Below are the records; copy out every line that holds the word "replacement".

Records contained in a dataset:
════════

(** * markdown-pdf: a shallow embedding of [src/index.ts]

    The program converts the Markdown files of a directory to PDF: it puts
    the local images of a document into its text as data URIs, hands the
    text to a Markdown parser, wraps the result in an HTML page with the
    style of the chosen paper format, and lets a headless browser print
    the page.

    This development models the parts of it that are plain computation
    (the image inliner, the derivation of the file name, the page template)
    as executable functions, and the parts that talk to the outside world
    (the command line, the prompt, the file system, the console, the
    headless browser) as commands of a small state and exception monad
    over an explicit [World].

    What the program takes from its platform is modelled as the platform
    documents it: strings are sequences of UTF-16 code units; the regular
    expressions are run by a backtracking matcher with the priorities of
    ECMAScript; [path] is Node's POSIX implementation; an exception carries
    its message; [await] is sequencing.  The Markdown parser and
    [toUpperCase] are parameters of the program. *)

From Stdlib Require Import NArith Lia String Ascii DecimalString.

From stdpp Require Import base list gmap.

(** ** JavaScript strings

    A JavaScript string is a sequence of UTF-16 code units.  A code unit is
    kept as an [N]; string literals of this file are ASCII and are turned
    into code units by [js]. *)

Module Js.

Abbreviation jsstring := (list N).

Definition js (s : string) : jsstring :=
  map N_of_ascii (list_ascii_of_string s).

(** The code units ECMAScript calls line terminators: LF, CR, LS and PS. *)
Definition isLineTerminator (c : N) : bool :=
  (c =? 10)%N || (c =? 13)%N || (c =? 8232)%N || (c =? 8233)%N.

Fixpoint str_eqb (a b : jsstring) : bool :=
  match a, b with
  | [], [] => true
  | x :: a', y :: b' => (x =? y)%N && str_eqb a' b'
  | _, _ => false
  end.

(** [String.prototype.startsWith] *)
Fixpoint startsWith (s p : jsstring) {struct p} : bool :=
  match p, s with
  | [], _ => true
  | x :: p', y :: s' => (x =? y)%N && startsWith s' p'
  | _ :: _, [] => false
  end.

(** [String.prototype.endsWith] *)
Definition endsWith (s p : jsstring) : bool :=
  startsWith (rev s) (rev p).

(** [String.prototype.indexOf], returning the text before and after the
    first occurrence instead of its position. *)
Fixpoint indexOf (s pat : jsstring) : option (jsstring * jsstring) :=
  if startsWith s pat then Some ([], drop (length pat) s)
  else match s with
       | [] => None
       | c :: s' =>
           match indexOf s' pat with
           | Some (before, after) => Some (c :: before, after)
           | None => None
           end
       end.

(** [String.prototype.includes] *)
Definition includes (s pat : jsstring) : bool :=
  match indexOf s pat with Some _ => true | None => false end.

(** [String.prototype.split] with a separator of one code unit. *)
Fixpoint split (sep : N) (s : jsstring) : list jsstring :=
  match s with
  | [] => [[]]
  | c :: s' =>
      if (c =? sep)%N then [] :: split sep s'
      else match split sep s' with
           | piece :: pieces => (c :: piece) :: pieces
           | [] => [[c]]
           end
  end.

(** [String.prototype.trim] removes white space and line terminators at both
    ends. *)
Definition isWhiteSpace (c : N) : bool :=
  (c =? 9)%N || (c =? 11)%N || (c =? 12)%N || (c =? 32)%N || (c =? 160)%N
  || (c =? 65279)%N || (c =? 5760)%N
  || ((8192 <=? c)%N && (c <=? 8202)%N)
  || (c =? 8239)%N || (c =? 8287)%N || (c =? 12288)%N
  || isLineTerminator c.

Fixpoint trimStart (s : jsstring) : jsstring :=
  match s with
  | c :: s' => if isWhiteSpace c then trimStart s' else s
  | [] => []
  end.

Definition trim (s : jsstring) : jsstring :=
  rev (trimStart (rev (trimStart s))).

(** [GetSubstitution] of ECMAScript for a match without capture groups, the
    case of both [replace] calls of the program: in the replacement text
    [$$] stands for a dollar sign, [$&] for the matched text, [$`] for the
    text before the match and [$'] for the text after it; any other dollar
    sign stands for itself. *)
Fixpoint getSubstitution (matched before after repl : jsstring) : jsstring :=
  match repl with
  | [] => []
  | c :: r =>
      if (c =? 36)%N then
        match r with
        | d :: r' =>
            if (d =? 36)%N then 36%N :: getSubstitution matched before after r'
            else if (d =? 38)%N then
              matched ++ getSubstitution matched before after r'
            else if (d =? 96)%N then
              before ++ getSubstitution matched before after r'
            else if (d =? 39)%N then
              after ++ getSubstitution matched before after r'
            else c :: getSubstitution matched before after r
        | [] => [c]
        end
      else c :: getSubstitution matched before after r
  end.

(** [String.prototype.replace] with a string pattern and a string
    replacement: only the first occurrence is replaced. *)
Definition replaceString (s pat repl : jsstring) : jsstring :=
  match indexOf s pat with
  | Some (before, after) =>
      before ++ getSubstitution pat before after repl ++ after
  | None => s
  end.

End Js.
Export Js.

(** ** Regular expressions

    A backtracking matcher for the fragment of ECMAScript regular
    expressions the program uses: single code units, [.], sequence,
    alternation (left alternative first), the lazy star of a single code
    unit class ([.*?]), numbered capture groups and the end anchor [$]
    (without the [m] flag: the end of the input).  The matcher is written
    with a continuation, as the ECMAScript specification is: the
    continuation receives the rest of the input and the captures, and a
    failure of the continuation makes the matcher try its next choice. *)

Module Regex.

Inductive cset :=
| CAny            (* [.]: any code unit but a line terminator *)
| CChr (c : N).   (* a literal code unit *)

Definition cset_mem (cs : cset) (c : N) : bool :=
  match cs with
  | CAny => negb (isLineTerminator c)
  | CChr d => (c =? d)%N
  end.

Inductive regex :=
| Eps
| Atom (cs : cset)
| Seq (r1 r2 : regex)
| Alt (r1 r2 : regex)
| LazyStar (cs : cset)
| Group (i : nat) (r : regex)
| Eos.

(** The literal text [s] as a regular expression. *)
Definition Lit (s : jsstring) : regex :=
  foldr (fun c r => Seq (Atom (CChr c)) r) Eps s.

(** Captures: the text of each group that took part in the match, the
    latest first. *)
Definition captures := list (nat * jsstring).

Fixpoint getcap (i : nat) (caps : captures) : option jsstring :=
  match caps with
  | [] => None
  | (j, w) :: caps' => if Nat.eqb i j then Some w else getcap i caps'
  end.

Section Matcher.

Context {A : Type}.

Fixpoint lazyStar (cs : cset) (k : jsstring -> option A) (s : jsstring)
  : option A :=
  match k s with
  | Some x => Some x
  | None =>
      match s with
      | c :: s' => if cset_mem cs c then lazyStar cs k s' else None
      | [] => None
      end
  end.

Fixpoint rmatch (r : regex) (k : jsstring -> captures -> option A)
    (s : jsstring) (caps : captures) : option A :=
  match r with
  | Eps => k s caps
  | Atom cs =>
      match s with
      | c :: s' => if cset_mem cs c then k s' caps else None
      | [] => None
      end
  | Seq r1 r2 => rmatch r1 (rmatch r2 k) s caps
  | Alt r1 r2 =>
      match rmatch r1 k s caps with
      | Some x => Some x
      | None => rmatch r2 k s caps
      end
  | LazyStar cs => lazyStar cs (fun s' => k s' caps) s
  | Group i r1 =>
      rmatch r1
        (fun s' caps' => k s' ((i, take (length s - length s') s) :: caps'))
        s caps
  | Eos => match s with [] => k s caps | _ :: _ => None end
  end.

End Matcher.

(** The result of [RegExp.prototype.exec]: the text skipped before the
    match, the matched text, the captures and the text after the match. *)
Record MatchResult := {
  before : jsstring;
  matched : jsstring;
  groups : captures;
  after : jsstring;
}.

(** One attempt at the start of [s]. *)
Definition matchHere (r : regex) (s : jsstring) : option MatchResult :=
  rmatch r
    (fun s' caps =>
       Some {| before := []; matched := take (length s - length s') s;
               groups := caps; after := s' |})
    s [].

════════

[PROBLEM SOLUTION]
    case of both [replace] calls of the program: in the replacement text
    replacement: only the first occurrence is replaced. *)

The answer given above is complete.